こんな美しい小説に、妙なレビューで申し訳なくなります。

恋愛小説はあまり読む方ではないのですが、思いもよらず一気読みしてしまいました。

物語としても、恋愛としても、完成度が高く惚れ惚れします。
心が温かくなったのと同時に、とても勉強になりました。

Good!

『弓道あるある』なシチュエーションを恋愛に絡めてくるのは良いなと思いました。甘酸っぱい青春を描くのに一役買っています。

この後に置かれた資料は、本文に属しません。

Lemma setup_pl_base_wp i b parent cma sp fs sz s :
  wf (dm s) -> bases s !! i = Some b -> package b -> b_type b = "PL_DFX"%string -> parent_of b parent ->
  (pl_base s = None -> partials (bases s) = 0%nat) ->
  wp lib_fault (setup_pl_base i parent cma sp fs sz)
     (fun r s' => wf (dm s') /\ table s' = table s /\
        (r.1 = true -> pl_base s' = Some i /\ exists b', bases s' !! i = Some b' /\ same_kind b b')) s.
Proof.
  intros Hwf Hi Hp Hty Hpar Hguard. apply wp_bind.
  eapply wp_mono; [by apply (leave_or_evict_pl_wp i b)|]. intros go s1 (Hwf1 & Ht1 & Hgo).
  destruct go; simpl; [|by apply wp_ret]. specialize (Hgo eq_refl).
  apply wp_bind, wp_gp. destruct Hgo as [[Ha1 Hds]|(Ha1 & Hz1 & b1 & Hi1 & Hk1)].
  { rewrite Ha1. apply wp_ret. split; [done|]. split; [done|]. intros _. split; [done|]. exists b. by rewrite Hds. }
  rewrite Ha1. apply wp_bind. eapply wp_getb; [done|].
  pose proof (kind_package _ _ Hk1 Hp) as Hp1.
  assert (Hty1 : b_type b1 = "PL_DFX"%string) by (destruct Hk1 as (_ & -> & _); done).
  assert (Hin : active b1 = 0 /\ occupied b1 = 0%nat).
  { eapply inactive_entry; [exact Hwf1|done|by rewrite Ha1|].
    eapply rpu_not_pl; [exact Hwf1|done|]. by rewrite Hty1. }
  apply (wp_seq _ (fun rf s2 => exists b2 h, same_shape b1 b2 /\ s2 = Sys (dm (set_bases (<[i := b2]> (bases s1)) s1)) h)).
  { destruct (load_base_design b1).
    - eapply program_base_wp; [done|]. intros r b2 h Hs. by exists b2, h.
    - apply wp_ret. exists b1, (machine s1). split; [done|]. rewrite list_insert_id by done. by destruct s1 as [[] ?]. }
  intros rf s2 (b2 & h & Hs2 & ->).
  pose proof (wf_touch _ _ _ _ i b1 b2 Hwf1 Hi1 Hs2) as Hwf2.
  pose proof (lookup_lt_Some _ _ _ Hi1) as Hlt.
  assert (Hi2 : <[i := b2]> (bases s1) !! i = Some b2) by (by rewrite list_lookup_insert_eq).
  destruct (rf.1 <? 0).
  - apply wp_bind. eapply wp_modb; [exact Hi2|]. apply wp_ret. simpl. rewrite list_insert_insert_eq.
    split; [|by split]. apply (wf_touch _ _ _ _ i b1); [exact Hwf1|done|].
    destruct Hs2. split; simpl; try done. by destruct Hin as [-> _].
  - apply wp_bind. eapply wp_alloc; [exact Hi2|]. apply wp_bind, wp_set_pl, wp_ret. simpl.
    pose proof (shape_kind _ _ Hs2) as Hk2. pose proof (kind_package _ _ Hk2 Hp1) as Hp2.
    pose proof (wf_allocated _ _ _ _ i b2 Hwf2 Hi2 Hp2) as Hwf3. rewrite Ha1 in Hwf3.
    split; [|split; [done|]].
    + unfold wf. simpl. eapply wf_activate_pl; [exact Hwf3| | | | |].
      * by rewrite list_lookup_insert_eq by (by rewrite length_insert).
      * rewrite (partials_same _ i b2); [|done|unfold allocated; by destruct (slots b2)].
        rewrite (partials_same _ i b1); [done|done|]. by apply shape_partial.
      * by apply (kind_package _ _ (allocated_kind b2)).
      * destruct (allocated_kind b2) as (_ & -> & _). destruct Hk2 as (_ & -> & _). by rewrite Hty1.
      * unfold allocated. by destruct (slots b2) eqn:Es; [rewrite Es|].
    + intros _. split; [done|]. exists (allocated b2).
      rewrite list_lookup_insert_eq by (by rewrite length_insert). split; [done|].
      eapply same_kind_trans; [exact Hk1|]. eapply same_kind_trans; [exact Hk2|]. apply allocated_kind.
Qed.

Lemma setup_rpu_base_wp i b parent s :
  wf (dm s) -> bases s !! i = Some b -> package b -> b_type b = "RPU"%string -> parent_of b parent ->
  wp lib_fault (setup_rpu_base i parent)
     (fun go s' => wf (dm s') /\ table s' = table s /\
        (go = true -> rpu_base s' = Some i /\ exists b', bases s' !! i = Some b' /\ same_kind b b')) s.
Proof.
  intros Hwf Hi Hp Hty Hpar. apply wp_bind, wp_gp.
  apply (wp_seq _ (fun go s1 => wf (dm s1) /\ table s1 = table s /\
        (go = true -> (rpu_base s1 = Some i /\ bases s1 = bases s) \/
                      (rpu_base s1 = None /\ exists b', bases s1 !! i = Some b' /\ same_kind b b')))).
  { destruct (rpu_base s) as [j|] eqn:Ea.
    2: { apply wp_ret. split; [done|]. split; [done|]. intros _. right. split; [done|]. by exists b. }
    assert (Hj : exists c, bases s !! j = Some c).
    { apply lookup_lt_is_Some_2. rewrite (wf_len _ _ _ _ Hwf). pose proof (wf_rpu _ _ _ _ Hwf) as Hv.
      by rewrite Ea in Hv. }
    destruct Hj as [c Hj]. apply wp_bind. eapply wp_getb; [done|].
    pose proof (active_nonneg _ _ _ Hwf Hj) as Hnn.
    destruct ((active c =? 0) && negb (streq (base_path c) parent)) eqn:E1.
    - apply andb_true_iff in E1 as [E1%Z.eqb_eq E2].
      apply wp_bind, remove_base_hw. intros _ h. apply wp_bind. eapply wp_modb; [done|].
      apply wp_bind, wp_set_rpu, wp_ret. unfold wf in *. simpl. rewrite Ea in Hwf.
      pose proof (wf_evict_rpu _ _ _ _ _ Hwf Hj E1) as Hwf'.
      split; [exact Hwf'|]. split; [done|]. intros _. right. split; [done|].
      destruct (decide (j = i)) as [->|Hne].
      + exists (with_slots c None). split; [rewrite list_lookup_insert_eq; [done|by apply lookup_lt_Some in Hi]|].
        by simplify_eq.
      + exists b. by rewrite list_lookup_insert_ne.
    - apply wp_ret. split; [done|]. split; [done|]. rewrite negb_true_iff, andb_false_iff. intros Hgo. left.
      assert (Hpath : base_path c = parent).
      { destruct (streqP (base_path c) parent); [done|]. simpl in *. rewrite andb_true_r in E1.
        apply Z.eqb_neq in E1. destruct Hgo as [Hgo|Hgo]; [apply Z.ltb_ge in Hgo; lia|done]. }
      split; [|done]. rewrite Ea. f_equal. eapply parent_is_self; eauto.
      eapply wf_active_path; eauto. }
  intros go s1 (Hwf1 & Ht1 & Hgo). destruct go; simpl; [|by apply wp_ret]. specialize (Hgo eq_refl).
  apply wp_bind, wp_gp. destruct Hgo as [[Ha1 Hds]|(Ha1 & b1 & Hi1 & Hk1)]; rewrite Ha1.
  { apply wp_ret. split; [done|]. split; [done|]. intros _. split; [done|]. exists b. by rewrite Hds. }
  pose proof (kind_package _ _ Hk1 Hp) as Hp1. pose proof (lookup_lt_Some _ _ _ Hi1) as Hlt.
  apply wp_bind. eapply wp_alloc; [done|]. apply wp_bind, wp_set_rpu, wp_ret. simpl.
  pose proof (wf_allocated _ _ _ _ i b1 Hwf1 Hi1 Hp1) as Hwf3. rewrite Ha1 in Hwf3.
  assert (Hi3 : <[i := allocated b1]> (bases s1) !! i = Some (allocated b1)) by (by rewrite list_lookup_insert_eq).
  split; [|split; [done|]].
  - unfold wf. simpl. eapply wf_activate_rpu; [exact Hwf3|exact Hi3| | |].
    + by apply (kind_package _ _ (allocated_kind b1)).
    + destruct (allocated_kind b1) as (_ & -> & _). by destruct Hk1 as (_ & -> & _).
    + unfold allocated. by destruct (slots b1) eqn:Es; [rewrite Es|].
  - intros _. split; [done|]. exists (allocated b1). split; [done|].
    eapply same_kind_trans; [exact Hk1|]. apply allocated_kind.
Qed.

(** ** The two searches for a slot *)

Lemma refuse d i name r : wf d -> is_error r -> load_post d i name r d.
Proof. intros Hwf Hr. split; [done|]. by right. Qed.

Lemma load_new_rpu_wp i b ai slot name s :
  wf (dm s) -> rpu_base s = Some i -> bases s !! i = Some b -> 0 <= rpu_slot_num ai ->
  wp lib_fault (load_new_rpu i ai slot name) (fun r s' => load_post (dm s) i name r (dm s')) s.
Proof.
  intros Hwf Ha Hi Ht. destruct (active_rpu_facts _ _ _ Hwf Ha Hi) as (Hp & Hty & Hn & l & Hl).
  pose proof (wf_entry _ _ _ _ Hwf i b Hi) as Hb. destruct (ew_slots b Hb l Hl) as (Hlen & _).
  apply (wp_seq _ (fun rv s' => s' = s /\ (is_error rv \/ (rv = 0 /\ l !! Z.to_nat (rpu_slot_num ai) = Some None /\ (Z.to_nat (rpu_slot_num ai) < num_slots b)%nat)))).
  { apply wp_bind. eapply wp_getb; [done|]. destruct (Z.leb_spec (num_pl_slots b) (rpu_slot_num ai)).
    { apply wp_ret. split; [done|]. left. unfold is_error, DFX_MGR_NO_EMPTY_SLOT_ERROR. lia. }
    assert (Hsc : (Z.to_nat (rpu_slot_num ai) < num_slots b)%nat) by (pose proof (ew_aie b Hb); unfold num_slots; lia).
    assert (Hk : (Z.to_nat (rpu_slot_num ai) < length l)%nat) by lia.
    destruct (lookup_lt_is_Some_2 l _ Hk) as [x Hx]. apply wp_bind. eapply wp_get_slot; [done..|].
    apply wp_ret. split; [done|]. destruct x; [left|by right]. unfold is_error, DFX_MGR_NO_EMPTY_SLOT_ERROR. lia. }
  intros rv s' [-> Hrv]. destruct (Z.ltb_spec rv 0); [apply wp_ret, refuse; [done|]; destruct Hrv as [?|[-> _]]; [done|lia]|].
  destruct Hrv as [Herr|(_ & Hk & Hsc)]; [unfold is_error in Herr; lia|].
  apply wp_bind, wp_env; [by auto with tame|]. intros r w.
  destruct (r <? 0); [by apply wp_ret, refuse|].
  eapply finish_rpu_wp; [exact Hwf|exact Ha|exact Hi|exact Hl|done|done|].
  intros h s' Hwf' Hc. split; [done|]. by left.
Qed.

 結先輩は弓道を始めてまだ1年ということですが、そんな先輩の弓道の表現力は可愛らしくもあり、説明の要点をそこそこわかっている風なので、将来の伸び代を感じさせるものでした。
 弓道経験者の私が言います。
 結先輩は大会には弱いけど、審査には強いタイプであると。

 となると牡丹くんは、結先輩とは逆のキャラクター性なのかも?と予測しています。
 人としては似た者同士だけど、弓道では真逆の性質。それ故に二人は支え合う関係性としてピッタリなんじゃないかなと。
 弓道的に幼い先輩が、年増な後輩に追い付こうとする…いいと思います。

★★★ Excellent!!!

私の親戚が矢師といって矢を作る仕事をしていますが、私は弓道の心得がありません。そんな私でも、わかりやすく説明されていて、それが弓道場の緊張感と重なってきました。
その緊張感につつまれてだんだんと近づいていく二人。
素敵な文章だと思います。
追伸 一行一行真剣に拝読させていただきました。
わたしには到底及ばない文章力だと思います。美しい世界観を見事に表現されていて。まさしく「一行読むたびに驚愕し」ですね。作者さんを「せかしてしまう」のであまり使いたくない言葉なんですが、「続きが読みたいです。」そんな衝動に駆られます。